Dear Africa interested individuals:
                                                       Banks have been encouraged over the years to reveal more of their liabilities and potential liabilities on the balance sheet instead of off it.  This act helps improve transparency and gives investors a better chance to predict the likelihood of sudden and extreme deterioration across key financial performance indicators.  

Potential risks to the balance sheet that are not on it,are usually found in the notes as contingent liabilities.  Guarantees, letters of credit, performance bonds and bankers' acceptances are usually listed off the balance sheet.  Some banks (like First Rand) have decided to put their bankers acceptances on the balance sheet.  The Central Bank of Nigeria under Sanusi issued a directive for all banks in Nigeria to move their bankers' acceptances onto the balance sheet.  Not all banks have complied with this directive and I am not aware of any reversal through a circular.  

Over the years, some banks have taken some transactions off the balance sheet (that should be on it) to better manage their size and risk exposure.  I have determined that any bank that has 'open' contingent liabilities that exceed twenty percent (20%)  of the bank's total assets, is at a heightened risk of  a sudden decline in performance.  The bank with the excess contingent liabilities will be unwieldy and inflexible to deal quickly with sudden changes in its operating environment.  
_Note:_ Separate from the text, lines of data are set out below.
(* ===== verification/LogFile.v ===== *)
(** * Log files (master/base/LogFile.h, LogFile.cc)

    A [LogFile] appends lines to a file and goes on to a new one when the file
    has grown past [rollSize_] or, tested at every [checkEveryN_]-th line, a day
    of UTC has begun; it also flushes now and then.  The clock's readings, the
    answers of the file system and the writes are inputs; under the mutex its
    calls are one after another.  Files left behind are kept in order. *)
From S2P Require Import Prelude CxxString Date TimeZone Logger FileUtil.
Local Open Scope Z_scope.

Definition kRollPerSeconds_ : Z := 60 * 60 * 24.

Section LogFile.
Context (gmtime : Z → tm).
(** [ProcessInfo::hostname()] and [pid()]. *)
Context (hostname : bytes) (pid : Z).
Context (basename_ : bytes) (rollSize_ flushInterval_ checkEveryN_ : Z).
(** What the directory holds when the program starts; [None]: cannot be opened. *)
Context (existing : bytes → option bytes).

Record LogFile := MkLogFile {
  count_ : Z;
  startOfPeriod_ : Z;
  lastRoll_ : Z;
  lastFlush_ : Z;
  file_ : option AppendFile;
  (** History: the files closed before, first to last. *)
  older_ : list AppendFile;
}.

Definition set_count n s := MkLogFile n (startOfPeriod_ s) (lastRoll_ s) (lastFlush_ s) (file_ s) (older_ s).
Definition set_lastFlush t s := MkLogFile (count_ s) (startOfPeriod_ s) (lastRoll_ s) t (file_ s) (older_ s).
Definition set_file f s := MkLogFile (count_ s) (startOfPeriod_ s) (lastRoll_ s) (lastFlush_ s) (Some f) (older_ s).

Abbreviation logf := (ST LogFile).

(** [strftime] with ".%Y%m%d-%H%M%S."; the rest by [snprintf]. *)
Definition file_clock (u : tm) : bytes :=
  s!"." ++ dec_int (tm_year u + 1900) ++ dec_0 2 (tm_mon u + 1) ++ dec_0 2 (tm_mday u) ++ s!"-" ++
  dec_0 2 (tm_hour u) ++ dec_0 2 (tm_min u) ++ dec_0 2 (tm_sec u) ++ s!".".
Definition getLogFileName (now : Z) : bytes :=
  basename_ ++ file_clock (gmtime now) ++ hostname ++ ztake 31 (s!"." ++ dec_int pid) ++ s!".log".

(** All files, the current one last. *)
Definition files (s : LogFile) : list AppendFile := older_ s ++ match file_ s with Some f => [f] | None => [] end.

(** What is under a name now. *)
Definition fopen (s : LogFile) (name : bytes) : option bytes :=
  match list_find (λ f, name_ f = name) (files s) with
  | Some (_, f) => Some (content_ f)
  | None => existing name
  end.

Definition rollFile (now : Z) : logf bool :=
  let filename := getLogFileName now in
  let start := Z.quot now kRollPerSeconds_ * kRollPerSeconds_ in
  s ← st_get;
  if lastRoll_ s <? now then
    st_put (MkLogFile (count_ s) start now now (file_ s) (older_ s)) ;;
    f ← lift (AppendFile_new (bool_decide (is_Some (fopen s filename))) filename (default [] (fopen s filename)));
    st_modify (λ s, MkLogFile (count_ s) (startOfPeriod_ s) (lastRoll_ s) (lastFlush_ s) (Some f)
                      (older_ s ++ match file_ s with Some g => [AppendFile_dtor g] | None => [] end)) ;;
    mret true
  else mret false.

Definition LogFile_ctor (now : Z) : logf unit :=
  lift (assert_ (bool_decide (slash ∉ basename_))) ;;
  st_put (MkLogFile 0 0 0 0 None []) ;;
  rollFile now ;; mret ().

(** The readings of the clock: in [append_unlocked], in [rollFile]. *)
Definition append_unlocked (logline : bytes) (ans : nat → Z) (t1 t2 : Z) : logf unit :=
  s ← st_get;
  f ← lift (or_undef (file_ s));
  f' ← lift (FileUtil.append ans logline f);
  st_modify (set_file f') ;;
  if rollSize_ <? writtenBytes_ f' then rollFile t2 ;; mret ()
  else
    lift (defined (in_sb 32 (count_ s + 1))) ;;
    st_modify (set_count (count_ s + 1)) ;;
    if checkEveryN_ <=? count_ s + 1 then
      st_modify (set_count 0) ;;
      let thisPeriod_ := Z.quot t1 kRollPerSeconds_ * kRollPerSeconds_ in
      if negb (thisPeriod_ =? startOfPeriod_ s) then rollFile t2 ;; mret ()
      else if flushInterval_ <? t1 - lastFlush_ s then
        st_modify (set_lastFlush t1) ;;
        st_modify (set_file (FileUtil.flush f'))
      else mret ()
    else mret ().

Definition flush : logf unit :=
  s ← st_get;
  f ← lift (or_undef (file_ s));
  st_modify (set_file (FileUtil.flush f)).

(** ** Sessions *)
Inductive fop :=
  | FAppend (logline : bytes) (ans : nat → Z) (t1 t2 : Z)
  | FFlush
  | FRoll (now : Z).

Definition run_fop (o : fop) : logf unit :=
  match o with
  | FAppend logline ans t1 t2 => append_unlocked logline ans t1 t2
  | FFlush => flush
  | FRoll now => rollFile now ;; mret ()
  end.
Fixpoint run_fops (os : list fop) : logf unit :=
  match os with [] => mret () | o :: os' => run_fop o ;; run_fops os' end.

Definition fop_line (o : fop) : list bytes := match o with FAppend l _ _ _ => [l] | _ => [] end.

(** ** The contract *)
Context (Hlaw : gmtime_utc gmtime).
Context (Hslash : slash ∉ basename_).
Context (HN : - 2 ^ 31 ≤ checkEveryN_ < 2 ^ 31).




























End LogFile.





(** The first file's name holds something already; a name of 12:35 cannot be opened. *)
Definition demo_existing (name : bytes) : option bytes :=
  if bool_decide (name = s!"app.20240229-123456.host.42.log") then Some s!"old "
  else if bool_decide (name = s!"app.20240229-123500.host.42.log") then None else Some [].
Definition demo_file (os : list fop) : outcome unit * LogFile :=
  (LogFile_ctor demo_gmtime s!"host" 42 s!"app" demo_existing 1709210096 ;;
   run_fops demo_gmtime s!"host" 42 s!"app" 10 3 1024 demo_existing os) (MkLogFile 0 0 0 0 None []).


(** A file that cannot be opened ends the program. *)
Lemma unopened_file_aborts : fst (demo_file [FRoll 1709210100]) = AssertFail.
Proof. vm_compute. reflexivity. Qed.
I reviewed the most recent fiscal year-end for twenty-nine (29) banks located in fifteen African countries.  Only five (5) banks had off-balance sheet contingent liabilities in excess of 20% of their total assets.  In terms of financial leverage, thirteen (13) banks exceeded my threshold of 7.5X.  Out of these thirteen banks, only one of them was able to achieve a RoA in excess of 3.00%.   The bank is First National Bank, Namibia.  I believe this feat was achieved because FNB Namibia had a contingent liability to total assets for FY 2015 of only 3.58%.  I & M Holdings, Kenya was also able to achieve a RoA of 3.73% because its financial leverage was 5.69X though its contingent liabilities relative to assets was 27.4%.  Kindly note that the lesser negative is having a higher leverage in comparison to carrying an excess of contingent liabilities off the balance sheet.     

The ranking of the twenty-nine banks was based on how all the banks stack up against each other from an off-balance sheet and financial leverage standpoint.  The ranking:

1. Capitec Bank, South Africa

2. National Bank Malawi

3. Ghana Commercial Bank 

4. Bank of Baroda, Uganda

5. Bank of Kigali

6. Barclays Kenya

7. Cal Bank Ghana

8. CBZ Holdings Zimbabawe

9. Equity Bank Kenya

10. First National  Bank Namibia

11.  FBN Holdings Nigeria

12. FNB Botswana 

13. Zambia National Commercial Bank

14. First Rand Group South Africa

15. Standard Bank Group South Africa 

16. UBA Group

17. Kenya Commercial Bank (KCB)

18. Stanbic Uganda

19. I & M Holdings Kenya (The equivalent of 27% of assets in contingent liabilities)

20. GT Bank

21. CRDB Tanzania

22. MCB Group Mauritius

23. Zenith Bank (The equivalent of 29% of assets in contingent liabilities)

24. Societe Generale Ghana

25. Access Bank Nigeria (The equivalent of 32% of assets in contingent liabilities as at Q1 2016)
26. Commercial International Bank Egypt

27. ETI (Ecobank) (The equivalent of 21% of assets in contingent liabilities) 

28. Barclays Africa

29. National Bank of Egypt (The equivalent of 33% of assets in contingent liabilities)

Update

ETI and National Bank of Egypt are in grave danger based on this analysis.  Both banks exceeded my leverage and contingent liabilities limit.  

Other banks cutting it close are: Commercial International Bank Egypt, Societe Generale Bank Ghana, Barclays Africa, Zenith Bank and Access Bank.  

The top eleven (11) are worthy of a closer look.  It is interesting to note that Barclays Kenya (discussed in an article in February on this blog) and FBN Holdings (discussed a few weeks ago on this blog) made the top 40% of the twenty-nine dispersed African banks.   

Be wary of banks with too much baggage not kept on the bus.  This may be convenient but should definitely be unsettling for the bank's financial position and for discerning investors.  

Different unrelated analyses properly applied, will work together to reveal viable companies.